The records below should be printed once more, exactly as they appear.

======== Records for processing

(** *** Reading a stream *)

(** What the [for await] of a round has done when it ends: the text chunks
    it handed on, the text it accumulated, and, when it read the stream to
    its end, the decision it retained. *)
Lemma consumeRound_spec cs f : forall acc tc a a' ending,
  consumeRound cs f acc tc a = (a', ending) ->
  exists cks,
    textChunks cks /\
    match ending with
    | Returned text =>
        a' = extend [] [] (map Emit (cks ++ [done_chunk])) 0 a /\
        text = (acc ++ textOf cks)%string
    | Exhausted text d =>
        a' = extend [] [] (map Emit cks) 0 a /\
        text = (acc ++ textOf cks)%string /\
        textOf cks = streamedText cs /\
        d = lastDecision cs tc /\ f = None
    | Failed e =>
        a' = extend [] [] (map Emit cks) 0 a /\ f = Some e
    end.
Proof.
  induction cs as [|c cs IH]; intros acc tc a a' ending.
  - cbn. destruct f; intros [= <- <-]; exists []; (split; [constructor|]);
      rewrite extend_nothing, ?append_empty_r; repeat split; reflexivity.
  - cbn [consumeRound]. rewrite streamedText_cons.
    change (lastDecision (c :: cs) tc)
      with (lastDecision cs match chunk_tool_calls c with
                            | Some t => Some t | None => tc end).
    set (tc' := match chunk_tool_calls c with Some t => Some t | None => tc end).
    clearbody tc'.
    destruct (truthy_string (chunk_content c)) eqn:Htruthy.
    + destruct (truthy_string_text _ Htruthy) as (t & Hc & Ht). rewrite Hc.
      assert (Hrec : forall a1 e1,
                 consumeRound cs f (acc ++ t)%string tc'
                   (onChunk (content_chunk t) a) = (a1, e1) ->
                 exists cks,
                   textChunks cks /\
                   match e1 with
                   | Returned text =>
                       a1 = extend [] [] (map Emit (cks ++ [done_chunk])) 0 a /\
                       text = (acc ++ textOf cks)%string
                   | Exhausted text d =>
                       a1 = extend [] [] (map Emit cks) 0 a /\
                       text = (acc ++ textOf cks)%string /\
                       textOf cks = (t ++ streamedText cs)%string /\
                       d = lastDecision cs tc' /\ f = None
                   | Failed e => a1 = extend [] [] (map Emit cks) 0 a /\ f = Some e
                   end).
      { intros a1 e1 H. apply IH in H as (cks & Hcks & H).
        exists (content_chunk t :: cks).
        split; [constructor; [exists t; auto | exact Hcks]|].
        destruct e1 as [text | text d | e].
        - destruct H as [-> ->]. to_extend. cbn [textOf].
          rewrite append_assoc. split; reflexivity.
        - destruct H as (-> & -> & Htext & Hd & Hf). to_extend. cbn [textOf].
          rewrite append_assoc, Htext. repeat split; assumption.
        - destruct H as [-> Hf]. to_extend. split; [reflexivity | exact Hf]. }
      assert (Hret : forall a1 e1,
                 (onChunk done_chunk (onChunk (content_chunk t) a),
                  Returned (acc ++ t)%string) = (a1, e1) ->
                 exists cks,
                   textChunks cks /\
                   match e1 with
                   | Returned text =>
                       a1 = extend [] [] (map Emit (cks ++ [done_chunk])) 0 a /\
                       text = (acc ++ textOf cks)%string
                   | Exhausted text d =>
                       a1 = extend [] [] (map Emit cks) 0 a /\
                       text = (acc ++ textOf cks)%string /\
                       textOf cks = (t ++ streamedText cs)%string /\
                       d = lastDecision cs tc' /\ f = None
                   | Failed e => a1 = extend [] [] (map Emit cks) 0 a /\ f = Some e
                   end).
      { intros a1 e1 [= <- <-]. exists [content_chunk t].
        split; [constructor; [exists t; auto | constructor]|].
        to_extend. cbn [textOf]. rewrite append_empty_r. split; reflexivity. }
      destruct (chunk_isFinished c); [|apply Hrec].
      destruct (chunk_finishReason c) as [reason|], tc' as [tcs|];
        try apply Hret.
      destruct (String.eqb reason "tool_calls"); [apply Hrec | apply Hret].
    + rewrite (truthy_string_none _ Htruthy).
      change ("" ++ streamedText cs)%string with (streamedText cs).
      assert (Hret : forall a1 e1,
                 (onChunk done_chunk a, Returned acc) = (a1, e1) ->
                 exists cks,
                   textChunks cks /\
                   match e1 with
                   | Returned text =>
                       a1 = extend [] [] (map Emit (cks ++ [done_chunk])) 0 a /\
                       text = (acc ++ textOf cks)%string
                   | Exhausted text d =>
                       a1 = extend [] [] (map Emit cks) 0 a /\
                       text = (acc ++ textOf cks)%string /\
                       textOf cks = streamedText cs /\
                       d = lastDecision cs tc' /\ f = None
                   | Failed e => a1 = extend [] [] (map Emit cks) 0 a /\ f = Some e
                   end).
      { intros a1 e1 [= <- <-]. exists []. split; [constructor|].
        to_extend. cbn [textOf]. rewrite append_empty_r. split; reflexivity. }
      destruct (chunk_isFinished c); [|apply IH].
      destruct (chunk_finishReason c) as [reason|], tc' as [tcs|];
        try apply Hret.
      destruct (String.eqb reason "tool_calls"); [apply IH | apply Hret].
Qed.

================

→ **Your solution**
(** *** Reading a stream *)

(** What the [for await] of a round has done when it ends: the text chunks
    it handed on, the text it accumulated, and, when it read the stream to
    its end, the decision it retained. *)
Lemma consumeRound_spec cs f : forall acc tc a a' ending,
  consumeRound cs f acc tc a = (a', ending) ->
  exists cks,
    textChunks cks /\
    match ending with
    | Returned text =>
        a' = extend [] [] (map Emit (cks ++ [done_chunk])) 0 a /\
        text = (acc ++ textOf cks)%string
    | Exhausted text d =>
        a' = extend [] [] (map Emit cks) 0 a /\
        text = (acc ++ textOf cks)%string /\
        textOf cks = streamedText cs /\
        d = lastDecision cs tc /\ f = None
    | Failed e =>
        a' = extend [] [] (map Emit cks) 0 a /\ f = Some e
    end.
Proof.
  induction cs as [|c cs IH]; intros acc tc a a' ending.
  - cbn. destruct f; intros [= <- <-]; exists []; (split; [constructor|]);
      rewrite extend_nothing, ?append_empty_r; repeat split; reflexivity.
  - cbn [consumeRound]. rewrite streamedText_cons.
    change (lastDecision (c :: cs) tc)
      with (lastDecision cs match chunk_tool_calls c with
                            | Some t => Some t | None => tc end).
    set (tc' := match chunk_tool_calls c with Some t => Some t | None => tc end).
    clearbody tc'.
    destruct (truthy_string (chunk_content c)) eqn:Htruthy.
    + destruct (truthy_string_text _ Htruthy) as (t & Hc & Ht). rewrite Hc.
      assert (Hrec : forall a1 e1,
                 consumeRound cs f (acc ++ t)%string tc'
                   (onChunk (content_chunk t) a) = (a1, e1) ->
                 exists cks,
                   textChunks cks /\
                   match e1 with
                   | Returned text =>
                       a1 = extend [] [] (map Emit (cks ++ [done_chunk])) 0 a /\
                       text = (acc ++ textOf cks)%string
                   | Exhausted text d =>
                       a1 = extend [] [] (map Emit cks) 0 a /\
                       text = (acc ++ textOf cks)%string /\
                       textOf cks = (t ++ streamedText cs)%string /\
                       d = lastDecision cs tc' /\ f = None
                   | Failed e => a1 = extend [] [] (map Emit cks) 0 a /\ f = Some e
                   end).
      { intros a1 e1 H. apply IH in H as (cks & Hcks & H).
        exists (content_chunk t :: cks).
        split; [constructor; [exists t; auto | exact Hcks]|].
        destruct e1 as [text | text d | e].
        - destruct H as [-> ->]. to_extend. cbn [textOf].
          rewrite append_assoc. split; reflexivity.
        - destruct H as (-> & -> & Htext & Hd & Hf). to_extend. cbn [textOf].
          rewrite append_assoc, Htext. repeat split; assumption.
        - destruct H as [-> Hf]. to_extend. split; [reflexivity | exact Hf]. }
      assert (Hret : forall a1 e1,
                 (onChunk done_chunk (onChunk (content_chunk t) a),
                  Returned (acc ++ t)%string) = (a1, e1) ->
                 exists cks,
                   textChunks cks /\
                   match e1 with
                   | Returned text =>
                       a1 = extend [] [] (map Emit (cks ++ [done_chunk])) 0 a /\
                       text = (acc ++ textOf cks)%string
                   | Exhausted text d =>
                       a1 = extend [] [] (map Emit cks) 0 a /\
                       text = (acc ++ textOf cks)%string /\
                       textOf cks = (t ++ streamedText cs)%string /\
                       d = lastDecision cs tc' /\ f = None
                   | Failed e => a1 = extend [] [] (map Emit cks) 0 a /\ f = Some e
                   end).
      { intros a1 e1 [= <- <-]. exists [content_chunk t].
        split; [constructor; [exists t; auto | constructor]|].
        to_extend. cbn [textOf]. rewrite append_empty_r. split; reflexivity. }
      destruct (chunk_isFinished c); [|apply Hrec].
      destruct (chunk_finishReason c) as [reason|], tc' as [tcs|];
        try apply Hret.
      destruct (String.eqb reason "tool_calls"); [apply Hrec | apply Hret].
    + rewrite (truthy_string_none _ Htruthy).
      change ("" ++ streamedText cs)%string with (streamedText cs).
      assert (Hret : forall a1 e1,
                 (onChunk done_chunk a, Returned acc) = (a1, e1) ->
                 exists cks,
                   textChunks cks /\
                   match e1 with
                   | Returned text =>
                       a1 = extend [] [] (map Emit (cks ++ [done_chunk])) 0 a /\
                       text = (acc ++ textOf cks)%string
                   | Exhausted text d =>
                       a1 = extend [] [] (map Emit cks) 0 a /\
                       text = (acc ++ textOf cks)%string /\
                       textOf cks = streamedText cs /\
                       d = lastDecision cs tc' /\ f = None
                   | Failed e => a1 = extend [] [] (map Emit cks) 0 a /\ f = Some e
                   end).
      { intros a1 e1 [= <- <-]. exists []. split; [constructor|].
        to_extend. cbn [textOf]. rewrite append_empty_r. split; reflexivity. }
      destruct (chunk_isFinished c); [|apply IH].
      destruct (chunk_finishReason c) as [reason|], tc' as [tcs|];
        try apply Hret.
      destruct (String.eqb reason "tool_calls"); [apply IH | apply Hret].
Qed.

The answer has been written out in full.